*** LISTED RECORDS Section Begins ***

Lemma run_api_ok s clock op :
  driver_inv s → legal_api s op →
  ∃ s', enough (λ n, run_api home me n clock s op) s' ∧ driver_inv s' ∧ phase_ s' = phase_ s.
Proof.
  intros [Hs Hh] Hl. destruct op as [op|e|t e|d e|e|e| | |]; cbn [run_api legal_api] in *.
  - destruct Hl as [Hl Hop]. destruct (event_op_ok s op Hs Hl Hop) as (s' & E & H1 & H2 & H3). exists s'.
    split; [done|]. split; [|done]. split; [done|by rewrite H2].
  - eexists. split; [by apply enough_ret|]. split; [split; [|done]|done].
    eapply safe_queue; [exact Hs|done|done|]. intros x. unfold asap, queued. cbn [events with_events post_asap asap_ migrated].
    rewrite occ_app, occ_cons, occ_nil. held.
  - by apply at_time_ok.
  - by apply at_time_ok.
  - by apply keepalive_ok.
  - eexists. split; [by apply enough_ret|]. split; [split; [|done]|done]. eapply ok_moved; [exact Hs|done|].
    unfold file_event. held.
  - exists (new_guard s). split; [by apply enough_ret|]. unfold new_guard. by destruct (clearing_ s).
  - eexists. split; [by apply enough_ret|]. done.
  - eexists. split; [by apply enough_ret|]. done.
Qed.

Lemma post_inv s e : driver_inv s → (0 < handles s e)%nat → driver_inv (post me s e).
Proof.
  intros [Hs Hh] He. split; [|done].
  eapply safe_queue; [exact Hs|done|done|]. intros x. unfold post, queued. cbn [events with_events post_migrate asap_ migrated].
  rewrite fmap_app, occ_app. cbn [fmap list_fmap snd]. rewrite occ_cons, occ_nil. held.
Qed.

(** ** The loop *)

(** Popping the first timer takes its handle out of the queue. *)
Lemma top_timers s x next e : top (timed_ s) = Some x → 
  occ e (timers s) = occ e (value x :: timers (pop_timer s x next)).
Proof.
  intros Ht. apply occ_perm. unfold timers, pop_timer. cbn [timed_ goto with_timed].
  rewrite (pop_perm _ _ Ht). done.
Qed.

Lemma pop_timer_heap s x :
  top (timed_ s) = Some x → heap_inv when (λ _, True) (es_ (timed_ s)) →
  heap_inv when (λ _, True) (es_ (pop (timed_ s))).
Proof. intros Ht Hh. apply hard_cull_inv; [by apply when_lt|done|by eapply lookup_lt_Some]. Qed.

(** Steps that end in the destruction of a handle. *)
Lemma destroy_inv s0 s e next :
  driver_inv s0 → events s = events s0 → (∀ x, inc e (owned (goto s next)) x = owned s0 x) →
  heap_inv when (λ _, True) (es_ (timed_ s)) →
  ∃ s', enough (λ n, destroy home me n s e next) s' ∧ driver_inv s'.
Proof.
  intros [Hs Hh] Hw HX Ht. destruct (destroy_ok s e next) as (s' & E & Hok & w & ->).
  { rewrite Hw. eapply safe_ext; [|exact Hs]. intros x. by rewrite HX. }
  eexists. split; [exact E|]. by split.
Qed.

(** Steps that move handles. *)
Lemma moved_inv s0 s :
  driver_inv s0 → events s = events s0 → (∀ x, owned s0 x = owned s x) → timed_ s = timed_ s0 → driver_inv s.
Proof. intros [Hs Hh] Hw HX Ht. split; [|by rewrite Ht]. by eapply ok_moved. Qed.

Lemma close_watch_inv s e es :
  driver_inv s → phase_ s = P_close (e :: es) →
  ∃ s', enough (λ n, close_watch home me n s e (P_close es)) s' ∧ driver_inv s'.
Proof.
  intros Hi Hp. pose proof Hi as [Hs Hh]. assert (He : (0 < owned s e)%nat).
  { unfold owned, kept. rewrite Hp. cbn [phase_handles]. rewrite !occ_app, occ_self. lia. }
  destruct (run_op_safe home me (owned s) (events s) (O_trigger e) Hs He) as (X' & w & E & Hs').
  assert (HX : X' = owned s).
  { destruct E as [n E]. specialize (E n ltac:(lia)). by apply run_op_held in E as [-> _]. }
  subst X'. cbn [run_op] in E.
  assert (Et : ∃ r, enough (λ n, trigger home me n (events s) e) r ∧ safe (owned s) r.2).
  { destruct (held_live _ _ e Hs He) as [b Hb]. unfold trigger in *. rewrite Hb in *. cbn [mbind option_bind] in *.
    destruct (ef_triggered b) eqn:Eb; [exists (false, events s); split; [by apply enough_ret|done]|].
    destruct (trigger_safe home me _ _ e b None None Hs He Hb Eb) as (r & w' & coh & T1 & T2).
    exists (r, w'). split; [|done]. apply (enough_bind _ (λ _ r, Some r.1) _ _ T1). by apply enough_ret. }
  destruct Et as (r & T1 & T2).
  destruct (destroy_inv (with_world s r.2) (with_world s r.2) e (P_close es)) as (s' & D1 & D2).
  - split; [|done]. exact T2.
  - done.
  - held.
  - done.
  - exists s'. split; [|done].
    apply (enough_bind _ (λ n r, destroy home me n (with_world s r.2) e (P_close es)) _ _ T1 D1).
Qed.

*** LISTED RECORDS Section Ends ***

- _WHAT TO DO_
Return word for word the lines above from the line with "(** Popping the" to the line with "unfold owned, kept.", including both and leaving out all others.

- _SOLUTION_
(** Popping the first timer takes its handle out of the queue. *)
Lemma top_timers s x next e : top (timed_ s) = Some x → 
  occ e (timers s) = occ e (value x :: timers (pop_timer s x next)).
Proof.
  intros Ht. apply occ_perm. unfold timers, pop_timer. cbn [timed_ goto with_timed].
  rewrite (pop_perm _ _ Ht). done.
Qed.

Lemma pop_timer_heap s x :
  top (timed_ s) = Some x → heap_inv when (λ _, True) (es_ (timed_ s)) →
  heap_inv when (λ _, True) (es_ (pop (timed_ s))).
Proof. intros Ht Hh. apply hard_cull_inv; [by apply when_lt|done|by eapply lookup_lt_Some]. Qed.

(** Steps that end in the destruction of a handle. *)
Lemma destroy_inv s0 s e next :
  driver_inv s0 → events s = events s0 → (∀ x, inc e (owned (goto s next)) x = owned s0 x) →
  heap_inv when (λ _, True) (es_ (timed_ s)) →
  ∃ s', enough (λ n, destroy home me n s e next) s' ∧ driver_inv s'.
Proof.
  intros [Hs Hh] Hw HX Ht. destruct (destroy_ok s e next) as (s' & E & Hok & w & ->).
  { rewrite Hw. eapply safe_ext; [|exact Hs]. intros x. by rewrite HX. }
  eexists. split; [exact E|]. by split.
Qed.

(** Steps that move handles. *)
Lemma moved_inv s0 s :
  driver_inv s0 → events s = events s0 → (∀ x, owned s0 x = owned s x) → timed_ s = timed_ s0 → driver_inv s.
Proof. intros [Hs Hh] Hw HX Ht. split; [|by rewrite Ht]. by eapply ok_moved. Qed.

Lemma close_watch_inv s e es :
  driver_inv s → phase_ s = P_close (e :: es) →
  ∃ s', enough (λ n, close_watch home me n s e (P_close es)) s' ∧ driver_inv s'.
Proof.
  intros Hi Hp. pose proof Hi as [Hs Hh]. assert (He : (0 < owned s e)%nat).
  { unfold owned, kept. rewrite Hp. cbn [phase_handles]. rewrite !occ_app, occ_self. lia. }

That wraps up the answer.